**What you should do**
Transcribe, without alteration, only the lines from the one containing "Queued s payload" through the last line of the material, both ends included.

**Data records**

(** [if note := strings.TrimSpace(request.Note); note != "" { .. }]. *)
Definition with_note (r : Request) (payload : list (jstring * jsval)) : built :=
  let note := TrimSpace (Note r) in
  if jeqb note [] then Payload payload
  else if 256 <? len note then refuse "note must be 256 characters or fewer"
  else Payload (payload ++ [str "note" note]).
Definition register_modem (r : Request) : built := with_note r (plain "RegisterModem" r).
(** The length is looked at first here; an empty note has none. *)
Definition update_modem (r : Request) : built := with_note r (plain "UpdateModem" r).

Definition create_modem (r : Request) : built :=
  let imei := TrimSpace (ModemIMEI r) in
  let family := TrimSpace (Family r) in
  if negb (matches imeiPattern imei) then refuse "modem_imei must be 15 digits"
  else if jeqb family [] then
    refuse "family is required: the gates look up rules by (family, carrier) and nothing can infer it for a module nobody has observed"
  else if 64 <? len family then refuse "family must be 64 characters or fewer"
  else with_note r [str "kind" (u "CreateModem"); str "modem_imei" imei; str "family" family].

Definition read_logs (r : Request) : built :=
  let after := from_option (fun n => [int_of "after" n]) [] (LogAfter r) in
  let limit := from_option (fun n => [int_of "limit" n]) [] (LogLimit r) in
  if from_option (fun n => (n <? 1) || (500 <? n)) false (LogLimit r)
  then refuse "log_limit must be between 1 and 500"
  else if jeqb (LogContains r) [] then Payload ([str "kind" (u "ReadLogs")] ++ after ++ limit)
  else if 64 <? len (LogContains r) then refuse "log_contains must be 64 characters or fewer"
  else Payload ([str "kind" (u "ReadLogs")] ++ after ++ limit ++ [str "contains" (LogContains r)]).

Definition retrieve_esim_notification (r : Request) : built :=
  match SequenceNumber r with
  | None => refuse "sequence_number is required"
  | Some n =>
      if (n <? 0) || (2147483647 <? n) then refuse "sequence_number must be between 0 and 2147483647"
      else Payload (plain "RetrieveEsimNotification" r ++ [int_of "sequence_number" n])
  end.

Definition initiate_esim_authentication (r : Request) : built :=
  let address := TrimSpace (SmdpAddress r) in
  if jeqb address [] then Payload (plain "InitiateEsimAuthentication" r)
  else if negb (matches smdpAddressPattern address) then refuse "smdp_address must be a host name"
  else Payload (plain "InitiateEsimAuthentication" r ++ [str "smdp_address" address]).

Definition download_esim_profile (r : Request) : built :=
  let code := TrimSpace (ActivationCode r) in
  let confirmation := TrimSpace (ConfirmationCode r) in
  if jeqb code [] then refuse "activation_code is required"
  else if negb (matches activationCodePattern code)
  then refuse "activation_code must look like 1$<SM-DP+ address>$<matching id>"
  else if jeqb confirmation [] then Payload (plain "DownloadEsimProfile" r ++ [str "activation_code" code])
  else if 128 <? len confirmation then refuse "confirmation_code is too long"
  else Payload (plain "DownloadEsimProfile" r ++ [str "activation_code" code; str "confirmation_code" confirmation]).

Definition self_update (r : Request) : built :=
  if jeqb (TrimSpace (Version r)) [] then refuse "version is required"
  else if negb (startsWith (URL r) (u "https://")) then refuse "url must be https"
  else if negb (matches sha256Pattern (SHA256 r)) then refuse "sha256 must be 64 hex characters"
  else if len (Signature r) <? 16 then refuse "signature is required"
  else Payload [str "kind" (u "SelfUpdate"); str "version" (Version r); str "url" (URL r);
                str "sha256" (SHA256 r); str "signature" (Signature r)].

Definition switch_esim_profile (r : Request) : built :=
  if negb (matches iccidPattern (TargetICCID r)) then refuse "target_iccid must be 19 or 20 digits"
  else Payload (plain "SwitchEsimProfile" r ++ [str "target_iccid" (TargetICCID r)]).

Definition spec (kind contractKind : string) (needsModem mutating : bool) (build : Request -> built) : Spec :=
  {| sp_Kind := kind; sp_ContractKind := contractKind; sp_NeedsModem := needsModem; sp_Build := build;
     sp_Mutating := mutating |}.
(** An entry whose payload is the kind and the module. *)
Definition bare (kind contractKind : string) (mutating : bool) : Spec :=
  spec kind contractKind true mutating (fun r => Payload (plain contractKind r)).

Definition catalogue : list Spec :=
  [ spec "send_sms" "SendSms" true true send_sms;
    bare "restart_modem" "RestartModem" true;
    spec "run_at_command" "RunAtCommand" true true run_at_command;
    spec "send_ussd" "SendUssd" true true send_ussd;
    spec "set_radio" "SetRadio" true true (set_enabled "SetRadio");
    spec "configure_apn" "ConfigureApn" true true configure_apn;
    bare "scan_operators" "ScanOperators" true;
    spec "select_operator" "SelectOperator" true true select_operator;
    bare "modem_report" "ModemReport" false;
    bare "reset_modem_usb" "ResetModemUsb" true;
    spec "set_data_network" "SetDataNetwork" true true (set_enabled "SetDataNetwork");
    spec "set_usbnet_mode" "SetUsbnetMode" true true set_usbnet_mode;
    bare "reregister_network" "ReregisterNetwork" true;
    spec "refresh_modems" "RefreshModems" false false (fun _ => Payload [str "kind" (u "RefreshModems")]);
    spec "rename_esim_profile" "RenameEsimProfile" true true rename_esim_profile;
    spec "disable_esim_profile" "DisableEsimProfile" true true (on_profile "DisableEsimProfile");
    spec "delete_esim_profile" "DeleteEsimProfile" true true (on_profile "DeleteEsimProfile");
    spec "claim_modem_candidate" "ClaimModemCandidate" false true (on_candidate "ClaimModemCandidate");
    spec "revoke_modem_candidate" "RevokeModemCandidate" false true (on_candidate "RevokeModemCandidate");
    spec "register_modem" "RegisterModem" true true register_modem;
    bare "unregister_modem" "UnregisterModem" true;
    spec "create_modem" "CreateModem" false true create_modem;
    spec "update_modem" "UpdateModem" true true update_modem;
    bare "reconfirm_modem" "ReconfirmModem" true;
    spec "read_logs" "ReadLogs" false false read_logs;
    bare "list_esim_profiles" "ListEsimProfiles" false;
    bare "read_esim_info" "ReadEsimInfo" false;
    spec "retrieve_esim_notification" "RetrieveEsimNotification" true false retrieve_esim_notification;
    spec "initiate_esim_authentication" "InitiateEsimAuthentication" true false initiate_esim_authentication;
    spec "download_esim_profile" "DownloadEsimProfile" true true download_esim_profile;
    spec "self_update" "SelfUpdate" false true self_update;
    bare "rotate_ip" "RotateIp" true;
    spec "switch_esim_profile" "SwitchEsimProfile" true true switch_esim_profile ].

Definition Lookup (kind : jstring) : option Spec :=
  List.find (fun s => jeqb kind (u (sp_Kind s))) catalogue.

(** [BuildPayload]; on the left the reason, the list of the kinds after an
    unknown one left out. *)
Definition BuildPayload (r : Request) : jstring + (Spec * list (jstring * jsval)) :=
  let kind := if jeqb (Kind r) [] then u "send_sms" else Kind r in
  match Lookup kind with
  | None => inl (u "unsupported command kind ")
  | Some s =>
      if jeqb (DeviceID r) [] then inl (u "device_id is required")
      else if sp_NeedsModem s && negb (matches imeiPattern (ModemIMEI r)) then inl (u "modem_imei must be 15 digits")
      else match sp_Build s r with
           | Payload payload => inr (s, payload)
           | Invalid reason => inl reason
           end
  end.

(** [enqueueCommand] as far as the queue: the body refused as it stands, with
    a reason, or the payload to queue. *)
Inductive command_answer :=
  | BadRequest (reason : jstring)
  | Queued (s : Spec) (payload : list (jstring * jsval)).
Definition enqueueCommand (body : jsval) : command_answer :=
  match DecodeRequest body with
  | None => BadRequest (u "invalid command")
  | Some r => match BuildPayload r with
              | inl reason => BadRequest reason
              | inr (s, payload) => Queued s payload
              end
  end.

(** ** Facts *)

Lemma runes_nil s : runes s = [] -> s = [].
Proof. destruct s as [|c [|d s]]; [done| |]; cbn; repeat case_match; done. Qed.

Lemma runes_plain c s : high_surrogate c = false -> low_surrogate c = false -> runes (c :: s) = c :: runes s.
Proof. cbn. by intros -> ->. Qed.

(** A prefix of plain characters is read as it stands. *)
Lemma runes_app a s :
  forallb (fun c => negb (high_surrogate c) && negb (low_surrogate c)) a = true -> runes (a ++ s) = a ++ runes s.
Proof.
  induction a as [|c a IH]; [done|]. cbn [forallb]. intros [Hc Ha]%andb_true_iff.
  apply andb_true_iff in Hc as [Hh%negb_true_iff Hl%negb_true_iff].
  rewrite <-!app_comm_cons, runes_plain by done. by rewrite IH.
Qed.

Lemma runes_le_len s : Z.of_nat (length (runes s)) <= len s.
Proof.
  unfold len. apply inj_le. induction (runes s) as [|p l IH]; [done|]. cbn. rewrite length_app.
  assert (1 <= length (utf8_of_point p))%nat; [|lia]. unfold utf8_of_point. repeat case_match; cbn; lia.
Qed.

**Your response**
              | inr (s, payload) => Queued s payload
              end
  end.

(** ** Facts *)

Lemma runes_nil s : runes s = [] -> s = [].
Proof. destruct s as [|c [|d s]]; [done| |]; cbn; repeat case_match; done. Qed.

Lemma runes_plain c s : high_surrogate c = false -> low_surrogate c = false -> runes (c :: s) = c :: runes s.
Proof. cbn. by intros -> ->. Qed.

(** A prefix of plain characters is read as it stands. *)
Lemma runes_app a s :
  forallb (fun c => negb (high_surrogate c) && negb (low_surrogate c)) a = true -> runes (a ++ s) = a ++ runes s.
Proof.
  induction a as [|c a IH]; [done|]. cbn [forallb]. intros [Hc Ha]%andb_true_iff.
  apply andb_true_iff in Hc as [Hh%negb_true_iff Hl%negb_true_iff].
  rewrite <-!app_comm_cons, runes_plain by done. by rewrite IH.
Qed.

Lemma runes_le_len s : Z.of_nat (length (runes s)) <= len s.
Proof.
  unfold len. apply inj_le. induction (runes s) as [|p l IH]; [done|]. cbn. rewrite length_app.
  assert (1 <= length (utf8_of_point p))%nat; [|lia]. unfold utf8_of_point. repeat case_match; cbn; lia.
Qed.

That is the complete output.